W opinii Bochniarz, do sukcesu akcji przyczyniło się zaangażowanie mediów oraz to, że wzięły w niej udział największe agencje reklamowe i czołowe domy mediowe. Reklamy, które bezpłatnie ukazały się w telewizji, radiu, prasie i Internecie miały wartość 2,5 mln zł.
Impulsem do zorganizowania akcji były wybory w 2005 roku. Poczuliśmy, że obywatelskość gdzieś nam ucieka. Chcieliśmy obudzić ludzi, nakłonić ich do pójścia na wybory - tłumaczyła Bochniarz.
W polskim społeczeństwie panuje kompleks liliputa: że nic nie można zrobić, w wyborach nic od nas nie zależy. Naszym celem było przezwyciężenie tego kompleksu, powiedzenie: "od was też zależy" - dodał Aleksander Smolar z Fundacji Batorego.
Organizacje zaangażowane w kampanię "Zmień kraj. Idź na wybory" zamierzają kontynuować działania na rzecz zwiększenia frekwencji wyborczej.

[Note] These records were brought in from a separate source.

(** A package id with a NUL character. *)
Definition nul_id : string :=
  String "d"%char (String "000"%char (String "k"%char EmptyString)).

(** A record without [package_id]. *)
Definition anonymous_app : gmap string json :=
  <["name" := JStr "No id"]> ∅.

End MoreExamples.

(** * Properties *)

(** ** Strings *)

Lemma prefix_append (s t : string) : String.prefix s (s +:+ t) = true.
Proof.
  induction s as [|c s IH]; simpl.
  - by destruct t.
  - destruct (ascii_dec c c) as [_|Hne]; [exact IH | by destruct Hne].
Qed.

Lemma str_in_unfold (needle hay : string) :
  str_in needle hay =
  String.prefix needle hay ||
  match hay with
  | EmptyString => false
  | String _ hay' => str_in needle hay'
  end.
Proof. by destruct hay. Qed.

Lemma str_in_prefix (s t : string) : str_in s (s +:+ t) = true.
Proof. by rewrite str_in_unfold, prefix_append. Qed.

Lemma str_in_append_r (s a t : string) :
  str_in s t = true -> str_in s (a +:+ t) = true.
Proof.
  intros Hin. induction a as [|c a IH]; [done|].
  rewrite str_in_unfold. change (String c a +:+ t) with (String c (a +:+ t)).
  cbv beta iota. rewrite IH. apply orb_true_r.
Qed.

(** A string mentions whatever is spliced into it. *)
Lemma str_in_middle (a s b : string) : str_in s (a +:+ s +:+ b) = true.
Proof. apply str_in_append_r, str_in_prefix. Qed.

Lemma append_empty_r (s : string) : s +:+ EmptyString = s.
Proof.
  induction s as [|c s IH]; [done|].
  change (String c s +:+ EmptyString) with (String c (s +:+ EmptyString)).
  by rewrite IH.
Qed.

Lemma str_in_suffix (a s : string) : str_in s (a +:+ s) = true.
Proof.
  rewrite <- (append_empty_r s) at 2. apply str_in_middle.
Qed.

(** ** [validate_metadata] *)

Module MetadataFacts.
Import Metadata.
Definition bias_3d (positions normals : loc) : M unit :=
  ps ← read_points positions;
  mass_point ← lift (np_mean ps);
  _ ← append normals (Vec [BIAS_STRENGTH cfg; 0%Q; 0%Q]);
  _ ← append positions mass_point;
  _ ← append normals (Vec [0%Q; BIAS_STRENGTH cfg; 0%Q]);
  _ ← append positions mass_point;
  _ ← append normals (Vec [0%Q; 0%Q; BIAS_STRENGTH cfg]);
  append positions mass_point.

Definition clip_3d (v : pyseq) : result pyseq :=
  let CELL_SIZE := CELL_SIZE cfg in
  v0 ← getitem (items v) 0;
  v ← setitem v 0 (np_clip v0 x (x + CELL_SIZE));
  v1 ← getitem (items v) 1;
  v ← setitem v 1 (np_clip v1 y (y + CELL_SIZE));
  v2 ← getitem (items v) 2;
  setitem v 2 (np_clip v2 z (z + CELL_SIZE)).

Definition solve_qef_3d (positions normals : loc) : M V3 :=
  _ ← (if BIAS cfg then bias_3d positions normals else mret tt);
  qef ← make_3d positions normals;
  rv ← solve qef;
  rv ← (if BOUNDARY cfg then boundary_3d qef rv else mret rv);
  v ← (if CLIP cfg then lift (clip_3d rv.2) else mret rv.2);
  v0 ← lift (getitem (items v) 0);
  v1 ← lift (getitem (items v) 1);
  v2 ← lift (getitem (items v) 2);
  mret (mk_V3 v0 v1 v2).

End Cell3D.

End WithSolver.
End Qef.

(** ** dual_contour_2d.py and dual_contour_3d.py: the vertex placer *)

Module DualContour.
Import Qef.
#[local] Open Scope Q_scope.
Section WithSolver.
Variable cfg : settings.
Variable lstsq : matrix → vec → result (vec * vec).

(** [if (v0 > 0) != (v1 > 0): changes.append(point(adapt(v0, v1)))]: what
    the statement adds to [changes]. *)
Definition crossing (v0 v1 : Q) (point : Q → item) : result (list item) :=
  if negb (eqb (Qlt_bool 0 v0) (Qlt_bool 0 v1))
  then a ← Common.adapt cfg v0 v1; Ok [point a]
  else Ok [].

Section Cell2D.
Variable f : Q → Q → Q.
Variable f_normal : Q → Q → V2.
Variables x y : Q.

Definition changes_2d : result (list item) :=
  let CELL_SIZE := CELL_SIZE cfg in
  let x0y0 := f (x + 0.0) (y + 0.0) in
  let x0y1 := f (x + 0.0) (y + CELL_SIZE) in
  let x1y0 := f (x + CELL_SIZE) (y + 0.0) in
  let x1y1 := f (x + CELL_SIZE) (y + CELL_SIZE) in
  c1 ← crossing x0y0 x0y1 (λ a, Vec [x + 0; y + a]);
  c2 ← crossing x1y0 x1y1 (λ a, Vec [x + CELL_SIZE; y + a]);
  c3 ← crossing x0y0 x1y0 (λ a, Vec [x + a; y + 0]);
  c4 ← crossing x0y1 x1y1 (λ a, Vec [x + a; y + CELL_SIZE]);
  Ok (c1 ++ c2 ++ c3 ++ c4).

(** [n = f_normal(v[0], v[1]); normals.append([n.x, n.y])] *)
Definition normal_2d (v : item) : result item :=
  v0 ← item_get v 0; v1 ← item_get v 1;
  let n := f_normal v0 v1 in
  Ok (Vec [V2_x n; V2_y n]).

(** [None] is Python's [None]: the cell has no vertex.  The two lists are
    local until they are handed to [solve_qef_2d]; each enters the heap
    once it is complete. *)
Definition dual_contour_2d_find_best_vertex : M (option V2) :=
  let CELL_SIZE := CELL_SIZE cfg in
  if negb (ADAPTIVE cfg)
  then mret (Some (mk_V2 (x + 0.5 * CELL_SIZE) (y + 0.5 * CELL_SIZE)))
  else
    cs ← lift changes_2d;
    changes ← alloc (Points cs);
    if (length cs <=? 1)%nat then mret None
    else
      ns ← lift (mapM normal_2d cs);
      normals ← alloc (Points ns);
      v ← solve_qef_2d cfg lstsq x y changes normals;
      mret (Some v).

End Cell2D.

Section Cell3D.
Variable f : Q → Q → Q → Q.
Variable f_normal : Q → Q → Q → V3.
Variables x y z : Q.

(** [v[dx, dy, dz]] *)
Definition v_ (dx dy dz : Q) : Q :=
  let CELL_SIZE := CELL_SIZE cfg in
  f (x + dx * CELL_SIZE) (y + dy * CELL_SIZE) (z + dz * CELL_SIZE).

Chcą do lata 2008 r. przygotować obywatelski projekt nowelizacji ordynacji wyborczych i po zebraniu 100 tys. podpisów przekazać go do Sejmu.
Wśród postulowanych przez organizacje pozarządowe zmian są: ułatwienia dla osób niepełnosprawnych (głosowanie przez pełnomocnika lub korespondencyjnie), głosowanie korespondencyjne dla Polaków za granicą, dwudniowe wybory, dotarcie z praktyczną informacją do uprawnionych (np. poprzez wysyłanie zawiadomień).
31 stycznia wystartuje kampania społeczna "Sprawdzaj tych, których wybrałeś". Ma zachęcić Polaków, aby przyjrzeli się działaniom władz samorządowych wybranych jesienią 2006 r.
W wyborach parlamentarnych w 2007 r. frekwencja wyniosła 53,8%, zaś w 2005 r. - 40,6%.